Monday 9 September 2013

Billion Dollar Betsy

"This nation grieves for its neighbors in Louisiana, but this state will build its way out of its sorrow.  And the national government will be at Louisiana's side to help it every step of the way..." (President Lyndon B. Johnson on the day after Hurricane Betsy hit, September 10, 1965)

Hurricane Betsy hit Louisiana on the night of September 9, 1965.  The 40-mile eye hurricane whipped up 160 miles per hour winds as it hit land just west of the Mississippi River.  Southern Florida had been one of its first victims.  Grand Isle, Louisiana, was virtually destroyed with nothing but foundations and debris left in the hurricane's wake.  Baton Rouge saw the river swell to 15.5 feet.

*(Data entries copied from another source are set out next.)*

Lemma expire_scan_loud now s : steps R s (expire_scan now).
Proof. unfold expire_scan. mwalk quiet_base. Qed.
Lemma prune_pending_loud k now q s : steps R s (prune_pending k now q).
Proof.
  revert s. induction q as [|e q IH]; intros s; cbn [prune_pending]; [mwalk quiet_base|].
  mwalk ltac:(first [quiet_base | apply IH]).
Qed.
#[local] Hint Resolve expire_scan_loud prune_pending_loud : frame.
Lemma scan_flows_loud now ks best s : steps R s (scan_flows now ks best).
Proof.
  revert best s. induction ks as [|k ks IH]; intros best s; cbn [scan_flows]; [mwalk quiet_base|].
  mwalk ltac:(first [quiet_base | apply IH]).
Qed.
#[local] Hint Resolve scan_flows_loud : frame.
Lemma pick_seed_loud now s : steps R s (pick_seed now).
Proof. unfold pick_seed. mwalk quiet_base. Qed.
Lemma pick_next_loud s : steps R s pick_next.
Proof. unfold pick_next. pose proof pick_seed_loud. mwalk ltac:(first [quiet_base | auto]). Qed.

#[local] Hint Resolve pick_seed_loud pick_next_loud : frame.

Lemma finish_success_loud id rp s : steps R s (finish_success id rp).
Proof. unfold finish_success. mwalk quiet_base. Qed.
Lemma finish_failed_loud id rp s : steps R s (finish_failed id rp).
Proof. unfold finish_failed. mwalk quiet_base. Qed.
Lemma finish_cancelled_loud id w reason s : steps R s (finish_cancelled id w reason).
Proof. unfold finish_cancelled. mwalk quiet_base. Qed.
Lemma make_retry_loud id rp s : steps R s (make_retry id rp).
Proof. unfold make_retry. mwalk quiet_base. Qed.
Lemma complete_expired_loud id rp s : steps R s (complete_expired id rp).
Proof. unfold complete_expired. mwalk quiet_base. Qed.
Lemma start_batch_loud w b s : steps R s (start_batch w b).
Proof. unfold start_batch. mwalk quiet_base. Qed.
Lemma reserve_on_loud w b u ms s : steps R s (reserve_on w b u ms).
Proof. unfold reserve_on. mwalk quiet_base. Qed.
Lemma reserve_member_loud w b now id s : steps R s (reserve_member w b now id).
Proof. unfold reserve_member. mwalk quiet_base. Qed.
Lemma bump_stale_loud s : steps R s bump_stale.
Proof. unfold bump_stale. mwalk quiet_base. Qed.
#[local] Hint Resolve finish_success_loud finish_failed_loud finish_cancelled_loud make_retry_loud
  complete_expired_loud start_batch_loud reserve_on_loud reserve_member_loud bump_stale_loud : frame.

Lemma plan_dispatch_loud id ex s : steps R s (do_plan_dispatch id ex).
Proof. unfold do_plan_dispatch. mwalk quiet_base. Qed.
Lemma confirm_start_loud rp s : steps R s (do_confirm_start rp).
Proof. unfold do_confirm_start. mwalk quiet_base. Qed.
Lemma complete_loud rp s : steps R s (do_complete rp).
Proof. unfold do_complete, settle. mwalk quiet_base. Qed.
Lemma cancel_loud id reason d s : steps R s (do_cancel id reason d).
Proof. unfold do_cancel. mwalk quiet_base. Qed.
Lemma recover_one_loud w b id s : steps R s (recover_one w b id).
Proof. unfold recover_one. mwalk quiet_base. Qed.
#[local] Hint Resolve recover_one_loud : frame.
Lemma recover_in_flight_loud w s : steps R s (recover_in_flight w).
Proof. unfold recover_in_flight. mwalk quiet_base. Qed.
#[local] Hint Resolve recover_in_flight_loud : frame.
Lemma register_loud reg s : steps R s (do_register_worker reg).
Proof. unfold do_register_worker. mwalk quiet_base. Qed.
Lemma update_capability_loud w cap s : steps R s (do_update_capability w cap).
Proof. unfold do_update_capability. mwalk quiet_base. Qed.
Lemma set_worker_state_loud w st snap s : steps R s (do_set_worker_state w st snap).
Proof. unfold do_set_worker_state. mwalk quiet_base. Qed.
Lemma unregister_loud w s : steps R s (do_unregister_worker w).
Proof. unfold do_unregister_worker. mwalk quiet_base. Qed.
Lemma cancel_all_loud d s : steps R s (do_cancel_all_queued d).
Proof. unfold do_cancel_all_queued, cancel_queued_one. mwalk quiet_base. Qed.
Lemma roll_epoch_loud s : steps R s do_roll_epoch.
Proof. unfold do_roll_epoch. mwalk quiet_base. Qed.
Lemma explain_loud id s : steps R s (do_explain id).
Proof. unfold do_explain. mwalk quiet_base. Qed.
Lemma snapshot_loud s : steps R s do_snapshot.
Proof. unfold do_snapshot. mwalk quiet_base. Qed.
Lemma set_handler_loud h s : steps R s (set_event_handler h).
Proof. unfold set_event_handler. mwalk quiet_base. Qed.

And at New Orleans, the Mississippi rose to 10 feet.  Lake Pontchartrain swelled beyond its banks causing even more flooding.  Hundreds of trees were snapped in two in the French Quarter.  The parishes of St. Bernard and Plaquemines were devastated.  On Flood Street, all that could be seen were the tops of the houses, the street sign barely poking out above the water level.

One hundred and sixty four thousand Orleanians were left homeless, searching for shelter.  Ninety percent of the city lost power.  Dozens of ships were sunk or run aground as a result of Betsy's wrath.  Eleven shipwrecks completely blocked part of the Mississippi River.  The death toll in Louisiana and Florida reached 75.

By the next day, President Lyndon B. Johnson was on board Air Force One flying to Louisiana.  With evacuees gathered around him in a New Orleans shelter, Johnson illuminated his face with a flashlight, introduced himself, and pledged to give Louisiana whatever help it needed, just the words that Betsy's victims needed to hear, given the 1.5 billion dollars in damage the storm had incurred.

Betsy received press across the country and around the world.  Aid poured in.  The National Red Cross pledged support.  One photograph shows three Roman Catholic priests floating by a crumpled house in their rowboat.  Texas blues legend Lightnin' Hopkins wrote a song to remember the tragedy simply titled "Hurricane Betsy".

It took a full ten days for the water levels to recede.  Evacuees left the shelters and moved into trailers temporarily.  The U.S. Army rolled into town to start building levees to protect New Orleans in the event of another hurricane.  And we know how that story turned out.  Sadly the levees, built to withstand a fast moving hurricane, did not stop Katrina, which hit land on August 29, 2005.  For the elderly residents, it would be a complete feeling of deja-vu.